▶ [Assigned task]
The answer is one number: how many lines in the data below hold "matcher".

(Stored data entries)
┌──

Definition pass_value (this : Value) (alt : Value) (m : Method) : M Value :=
  match m with
  | Nullary f => f this
  | OnValue f => f this alt
  | _ => throw TypeError
  end.

Definition pass_matcher (this : Value) (matcher : Matcher) (m : Method) : M Value :=
  match m with
  | Nullary f => f this
  | OnMatcher f => f this matcher
  | _ => throw TypeError
  end.

(** The calls of the public interface, [o.isDefined()], [o.map(fn)], ... *)
Definition isDefined (o : Value) : M Value := send o "isDefined" (pass_nothing o).
Definition map (o : Value) (fn : Value -> M Value) : M Value := send o "map" (pass_function o fn).
Definition flatMap (o : Value) (fn : Value -> M Value) : M Value := send o "flatMap" (pass_function o fn).
Definition filter (o : Value) (fn : Value -> M Value) : M Value := send o "filter" (pass_function o fn).
Definition orElse (o : Value) (alternative : M Value) : M Value := send o "orElse" (pass_thunk o alternative).
Definition getOrElse (o : Value) (alternative : Value) : M Value := send o "getOrElse" (pass_value o alternative).
Definition match_ (o : Value) (matcher : Matcher) : M Value := send o "match" (pass_matcher o matcher).
Definition toJSON (o : Value) : M Value := send o "toJSON" (pass_nothing o).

└──

▶ [Response to the exercise]
3